WHAT YOU SHOULD DO ->
Go through the records below and copy out every line holding "Some".

[MATERIAL TO PROCESS Boundary: Start]

(* ===== verification/UeStateManagerSpec.v ===== *)
(** * What [UeStateManager] promises, and where it does not

    The consistency of the store and its indices over any sequence of calls, the functional
    behaviour of the calls, and the calls that block the calling thread or leave a stale index. *)

From S2P Require Import Prelude Effects CxxString UeKey UeState Events UeStateManager.

Abbreviation consistent := (consistent_but ∅).

(** ** Sequences of public calls *)

Section Reachability.
Context `{CommonModels} `{Clock} `{IterationOrder}.
Implicit Types (m : UeStateManager) (st : AfUeSubscriptionState) (p : PduSessionData).

(** What a provisional state may start from. *)
Definition initial_data_ok (key : UeKey) (data : option AfUeSubscriptionState) : Prop :=
  match data with
  | Some d => entry_ok (get_primary_key key) d ∧ gpsi_ d = None ∧ pdu_sessions_ d = []
  | None => True
  end.

(** [call m f]: on the manager [m], [f] is a public call with arguments it is meant for. *)
Inductive call m : ∀ {A}, M UeStateManager A → Prop :=
  | call_update st : entry_ok (get_primary_key (ue_key_ st)) st → call m (update_ue_state st)
  | call_create key data :
      filing_key key → initial_data_ok key data →
      call m (create_or_update_provisional_ue_state key data)
  | call_promote key x : unresolved key m → call m (promote_ue_state_to_resolved key x)
  | call_merge k1 k2 : get_primary_key k1 ≠ get_primary_key k2 → call m (merge_ue_states k1 k2)
  | call_remove key : call m (remove_ue_state key)
  | call_gpsi key g : call m (update_ue_gpsi key g)
  | call_location key i t : call m (update_ue_location_info key i t)
  | call_access key d : call m (update_ue_access_mobility_data key d)
  | call_policy key d : call m (update_ue_policy_data_info key d)
  | call_prose key i : call m (update_prose_pduid_information key i)
  | call_time_sync key b : call m (update_time_sync_service_availability key b)
  | call_coverage key c : call m (update_service_area_coverage_allowed key c)
  | call_throughput key b : call m (update_high_throughput_desired key b)
  | call_add_pdu key p : call m (add_or_update_pdu_session key p)
  | call_remove_pdu key id : call m (remove_pdu_session key id)
  | call_add_qod key id q : call m (add_qod_session_to_pdu_session key id q)
  | call_remove_qod key id q : call m (remove_qod_session_from_pdu_session key id q)
  | call_add_qod_ue key id q : filing_key key → call m (add_qod_session_to_ue key id q)
  | call_remove_qod_ue key q : call m (remove_qod_session_from_ue key q)
  | call_remove_identifier key t v : call m (remove_non_primary_ue_identifier key t v)
  | call_cleanup age : call m (cleanup_expired_provisional_states age)
  | call_all : call m get_all_ue_states
  | call_by_key key : call m (get_ue_state_by_key key)
  | call_by_supi x : call m (get_ue_state_by_supi x)
  | call_by_gpsi g : call m (get_ue_state_by_gpsi g)
  | call_by_ipv4 a : call m (get_ue_state_by_ipv4 a)
  | call_by_ipv6 a : call m (get_ue_state_by_ipv6_addr a)
  | call_by_ipv6_prefix x : call m (get_ue_state_by_ipv6_prefix x)
  | call_by_mac a : call m (get_ue_state_by_mac_addr a)
  | call_by_pdu id : call m (get_ue_state_by_pdu_session_id id)
  | call_qod_of_pdu key id : call m (get_qod_sessions_for_pdu_session key id)
  | call_pdu_of_qod q : call m (get_pdu_sessions_for_qod_session q)
  | call_find r b : call m (find_ue_states r b)
  | call_statistics : call m get_state_statistics
  | call_supi {A} (f : UeKey → M UeStateManager A) x :
      (∀ key, UeKey_supi x = Ok key → call m (f key)) → call m (with_supi_key f x).

Inductive reached : world UeStateManager → Prop :=
  | reached_new d n : reached (World n (UeStateManager_new d))
  | reached_call {A} w (f : M UeStateManager A) :
      reached w → call (obj w) f → defined (f w).1 → reached (f w).2.

(** *** The mutex *)

Lemma unlocked_after {A} mode (f : M UeStateManager A) w :
  rw_mtx_ (obj w) = Unlocked → rw_mtx_ (obj (with_lock rw_mtx_ mode f w).2) = Unlocked.
Proof. intros Hl. unfold with_lock. rewrite Hl. by destruct (f _) as [r w']. Qed.

Lemma unlocked_preserves {A} mode (f : M UeStateManager A) :
  preserves (λ m, rw_mtx_ m = Unlocked) (with_lock rw_mtx_ mode f).
Proof. intros w Hw _. by apply unlocked_after. Qed.

Lemma call_unlocks m {A} (f : M UeStateManager A) :
  call m f → preserves (λ m, rw_mtx_ m = Unlocked) f.
Proof.
  induction 1 as [| | | | | | | | | | | | | | | | |key [id|] q Hk| | | | | | | | | | | | | | | | |
    A f x _ IH]; try apply unlocked_preserves.
  - apply preserves_bind; intros; apply unlocked_preserves.
  - intros w Hw. unfold with_supi_key. apply wp_bind. unfold wp at 1, lift. simpl.
    destruct (UeKey_supi x) as [key|e|u] eqn:E; [|done..]. by apply IH.
Qed.

(** *** Consistency *)

Lemma setter_consistent key f :
  preserves ue_state_ok f →
  (∀ n st, supi_ (obj (f (World n st)).2) = supi_ st ∧ ue_key_ (obj (f (World n st)).2) = ue_key_ st ∧
           gpsi_ (obj (f (World n st)).2) = gpsi_ st ∧
           pdu_sessions_ (obj (f (World n st)).2) = pdu_sessions_ st) →
  preserves consistent (update_entry key f).
Proof.
  intros Hf Hs. apply update_entry_consistent; [done| |].
  - intros [n st]. destruct (Hs n st) as (? & ? & _). done.
  - intros [n st] a v Hv. destruct (Hs n st) as (E1 & _ & E2 & E3). simpl in Hv.
    destruct a; unfold values in *; by rewrite ?E1, ?E2, ?E3.
Qed.

Ltac simple_setter := apply setter_consistent; [done|by intros].

(** The lookups that go through another lookup. *)
Lemma nested_lookup_consistent {K} mode (i : UeStateManager → option string) (r : result K)
    (f : K → UeKey) :
  preserves consistent (with_lock rw_mtx_ mode
    (m ← get; match i m with Some _ => key ← lift r; get_ue_state_by_key (f key) | None => mret None end)).
Proof.
  apply locked_preserves. repeat preserves_step. apply reads_preserve.
Qed.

[MATERIAL TO PROCESS Boundary: End]

RESPONSE ->
  | Some d => entry_ok (get_primary_key key) d ∧ gpsi_ d = None ∧ pdu_sessions_ d = []
    (m ← get; match i m with Some _ => key ← lift r; get_ue_state_by_key (f key) | None => mret None end)).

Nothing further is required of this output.